# Inkscape - Turtle nachzeichnen - Hilfe



## inkscape_azubi (17. Januar 2014)

Hallo!

Ich versuche schon seit längerem dieses Bild:

http://de.dreamstime.com/stockbild-laufende-schildkrte-image28000861

in Inkscape ähnlich nach zu zeichnen! Leider bin ich als Anfänger damit überfordert und würde es schon dringend als
SVG - Datei benötigen für einen Vektordruck..

Dieser Turtle sollte so ähnlich wie dieser auf dem Bild aussehen nur ohne Apfel in der Hand.

Kann mir da Jemand helfen bzw. nachzeichnen?
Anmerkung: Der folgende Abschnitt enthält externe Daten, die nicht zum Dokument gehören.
Lemma stderr_log_concat events :
  stderr_log events =
  events ≫= λ '(now, e), bytes (format_underlay_event_log_line now e) ++ [newline].
Proof using Type.
  unfold stderr_log. assert (∀ l, foldl (λ stderr '(now, e), stderr_emit now e stderr) l events =
    l ++ (events ≫= λ '(now, e), bytes (format_underlay_event_log_line now e) ++ [newline])) as Hgen;
    [|by rewrite Hgen].
  induction events as [|[now e] events IH]; intros l; [by rewrite app_nil_r|].
  simpl. rewrite IH. unfold stderr_emit. by rewrite <-!app_assoc.
Qed.

Lemma event_line now e :
  emitted e →
  read_log_line read_json (format_underlay_event_log_line now e) = Some (log_fields now e) ∧
  newline ∉ bytes (format_underlay_event_log_line now e) ∧
  carriage_return ∉ bytes (format_underlay_event_log_line now e).
Proof using HJ.
  intros He%emitted_plain_keys%(log_fields_plain now). split.
  - apply read_log_line_joined; [done|]. apply Forall2_fmap_r, Forall_Forall2_diag.
    eapply Forall_impl; [exact He|]. intros field. by apply formatted_renders.
  - eapply no_control_line, (joined_no_control read_json), He.
Qed.

(** C37. The log keeps the events apart and says of each what it was: the lines of what
    [StderrEventSink] writes for any sequence of events are one line per event, and a reader
    of [key=value] fields gets from each line exactly the fields the formatter lists for
    its event ([log_fields]), in order, whatever their values contain (blanks, quotes, [=],
    line ends). *)
Theorem event_log_reads_back (events : list (N * UnderlayEvent)) :
  Forall (λ x, emitted x.2) events →
  mapM (read_log_line read_json) (str_lines (of_bytes (stderr_log events))) =
  Some ((λ x, log_fields x.1 x.2) <$> events).
Proof using HJ.
  rewrite stderr_log_concat. unfold str_lines. rewrite bytes_of_bytes.
  induction 1 as [|[now e] events He _ IH]; [done|].
  destruct (event_line now e He) as (Hread & Hnl & Hcr). cbn [mbind list_bind].
  rewrite <-app_assoc. cbn [app]. rewrite (lines_from_line [] _ _ Hnl).
  cbn [fmap list_fmap app]. rewrite strip_cr_none, of_bytes_bytes by done. cbn [mapM].
  rewrite Hread. cbn [mbind option_bind]. cbn [fmap list_fmap] in IH. by rewrite IH.
Qed.

(** The line of a failed connection reads back too, when the address has no blank and does
    not start with a quote. *)
Lemma connection_failed_line_reads_back now peer error :
  Forall (λ c, not_blank c = true) (bytes peer) → head (bytes peer) ≠ Some quote_char →
  read_log_line read_json (connection_failed_line now peer error) =
  Some [("ts", fmt_N now); ("level", "warn"); ("component", "product_http");
        ("action", "connection_failed"); ("peer_addr", peer); ("error", error_text error)].
Proof using HJ.
  intros Hblank Hquote.
  set (texts := [format_field ("ts", fmt_N now); "level=warn"; "component=product_http";
    "action=connection_failed"; "peer_addr=" +:+ peer; format_field ("error", error_text error)]).
  assert (connection_failed_line now peer error = join " " texts) as ->.
  { unfold connection_failed_line, texts, format_field. cbn [fst snd].
    rewrite (formatted_plain (fmt_N now)) by apply fmt_N_plain.
    apply (inj bytes). cbn [join]. rewrite !bytes_app, <-!app_assoc. done. }
  assert (∀ key value, plain key → Forall (λ c, not_blank c = true) (bytes value) →
    head (bytes value) ≠ Some quote_char → renders read_json (key, value) (key +:+ "=" +:+ value))
    as Hraw by apply raw_renders.
  apply read_log_line_joined; [done|]. repeat (apply Forall2_cons; split).
  - apply formatted_renders; [done|]. auto with loglines.
  - apply (Hraw "level" "warn"); [auto with loglines|by repeat constructor|done].
  - apply (Hraw "component" "product_http"); [auto with loglines|by repeat constructor|done].
  - apply (Hraw "action" "connection_failed"); [auto with loglines|by repeat constructor|done].
  - apply (Hraw "peer_addr" peer); [auto with loglines|by repeat constructor|done].
  - apply formatted_renders; [done|]. auto with loglines.
  - constructor.
Qed.
End log.

(** ** The JSON strings of RFC 8259, as [serde_json] writes them *)

Module JsonText.
(** Quotes, backslashes and control characters are escaped, anything else stands for
    itself. *)
Definition escape (c : ascii) : list ascii :=
  let n := N_of_ascii c in
  if (n =? 34)%N || (n =? 92)%N then [byte 92; c]
  else if (n =? 8)%N then bytes "\b" else if (n =? 9)%N then bytes "\t"
  else if (n =? 10)%N then bytes "\n" else if (n =? 12)%N then bytes "\f"
  else if (n =? 13)%N then bytes "\r"
  else if (n <? 32)%N then bytes "\u00" ++ [hex_digit (n / 16); hex_digit (n mod 16)]
  else [c].
Definition to_string (s : string) : string :=
  of_bytes ([quote_char] ++ (bytes s ≫= escape) ++ [quote_char]).
#[export] Instance writer : JsonString := λ s, Ok (to_string s).

Definition hex_val (c : ascii) : option N :=
  let n := N_of_ascii c in
  if ((48 <=? n) && (n <=? 57))%N then Some (n - 48)%N
  else if ((97 <=? n) && (n <=? 102))%N then Some (n - 87)%N else None.
Definition unescape (c : ascii) : option ascii :=
  if bool_decide (c = byte 34 ∨ c = byte 92) then Some c
  else if bool_decide (c = "b"%char) then Some (byte 8)
  else if bool_decide (c = "t"%char) then Some (byte 9)
  else if bool_decide (c = "n"%char) then Some (byte 10)
  else if bool_decide (c = "f"%char) then Some (byte 12)
  else if bool_decide (c = "r"%char) then Some (byte 13)
  else None.
(** The characters up to the closing quote, and what follows it. *)
Fixpoint read_body (l : list ascii) : option (list ascii * list ascii) :=
  match l with
  | [] => None
  | c :: l =>
      if bool_decide (c = quote_char) then Some ([], l)
      else if bool_decide (c = byte 92) then
        match l with
        | c1 :: l =>
            if bool_decide (c1 = "u"%char) then
              match l with
              | _ :: _ :: h :: h' :: l =>
                  h ← hex_val h; h' ← hex_val h';
                  '(s, rest) ← read_body l; Some (byte (h * 16 + h') :: s, rest)
              | _ => None
              end
            else c1 ← unescape c1; '(s, rest) ← read_body l; Some (c1 :: s, rest)
        | [] => None
        end
      else '(s, rest) ← read_body l; Some (c :: s, rest)
  end.
Definition read (l : list ascii) : option (string * list ascii) :=
  match l with
  | c :: l => if bool_decide (c = quote_char)
              then '(s, rest) ← read_body l; Some (of_bytes s, rest) else None
  | [] => None
  end.

Lemma read_body_escape c l s rest :
  read_body l = Some (s, rest) → read_body (escape c ++ l) = Some (c :: s, rest).
Proof. intros Hl. destruct c as [[] [] [] [] [] [] [] []]; simpl; by rewrite Hl. Qed.

Lemma escape_no_control c : Forall (λ c, is_control c = false) (escape c).
Proof. destruct c as [[] [] [] [] [] [] [] []]; by repeat constructor. Qed.

Lemma read_body_written l rest : read_body ((l ≫= escape) ++ quote_char :: rest) = Some (l, rest).
Proof.
  induction l as [|c l IH]; [done|]. cbn [mbind list_bind]. rewrite <-app_assoc.
  by apply read_body_escape.
Qed.

#[export] Instance laws : JsonStringLaws writer read.
Proof.
  split. intros s. exists (to_string s). unfold to_string. rewrite bytes_of_bytes.
  split_and!; [done..| |].
  - constructor; [done|]. apply Forall_app. split; [|by repeat constructor].
    apply Forall_bind, Forall_forall. intros c _. apply escape_no_control.
  - intros rest. cbn [app]. unfold read. rewrite bool_decide_eq_true_2 by done.
    rewrite <-app_assoc. cbn [app]. rewrite read_body_written. cbn. by rewrite of_bytes_bytes.
Qed.
End JsonText.

Module LogSample.
Import JsonText.
(** A message that tries to end its line and to write another one. *)
Definition message : string :=
  of_bytes (bytes "disk full" ++ [quote_char; newline] ++ bytes "ts=1 level=info action=ok").
Definition events : list (N * UnderlayEvent) :=
  [(7%N, audit_write_failed "req 1" "tr" "drift.detected" message);
   (8%N, drift_audit_completed "req" "" 1 [])].
End LogSample.

#[local] Existing Instance JsonText.writer.

Lemma event_log_reads_back_witness :
  mapM (read_log_line JsonText.read) (str_lines (of_bytes (stderr_log LogSample.events))) =
    Some ((λ x, log_fields x.1 x.2) <$> LogSample.events) ∧
  length (str_lines (of_bytes (stderr_log LogSample.events))) = 2%nat ∧
  log_fields 8 (drift_audit_completed "req" "" 1 []) !! 5%nat = Some ("trace_id", "").
Proof.
  split; [|by vm_compute].
  apply (event_log_reads_back (HJ := JsonText.laws) LogSample.events). repeat constructor.
Defined.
Wäre sehr, sehr dankbar!

Mfg


----------



## Jan-Frederik Stieler (17. Januar 2014)

Hi,
wenn du willst das es für dich jemand nachzeichnet dann verschiebe ich dir das gerne in die Jobbörse. Bitte sag Bescheid ob ins entgeltliche oder und entgeltliche?

Das andere ist das du dir das Bidl kaufen musst wenn du es weiterverwenden wills da auch die Verwertungsrechte beim Ersteller oder bei Dreamstime liegt. Grundsätzlich dürftest du ohne Einverständnis das noch nicht mal in eine Vektorgrafik umwandeln.

Frag doch mal nach ob es die Schildkröte auch als Vektorgrafik zu kaufen gibt?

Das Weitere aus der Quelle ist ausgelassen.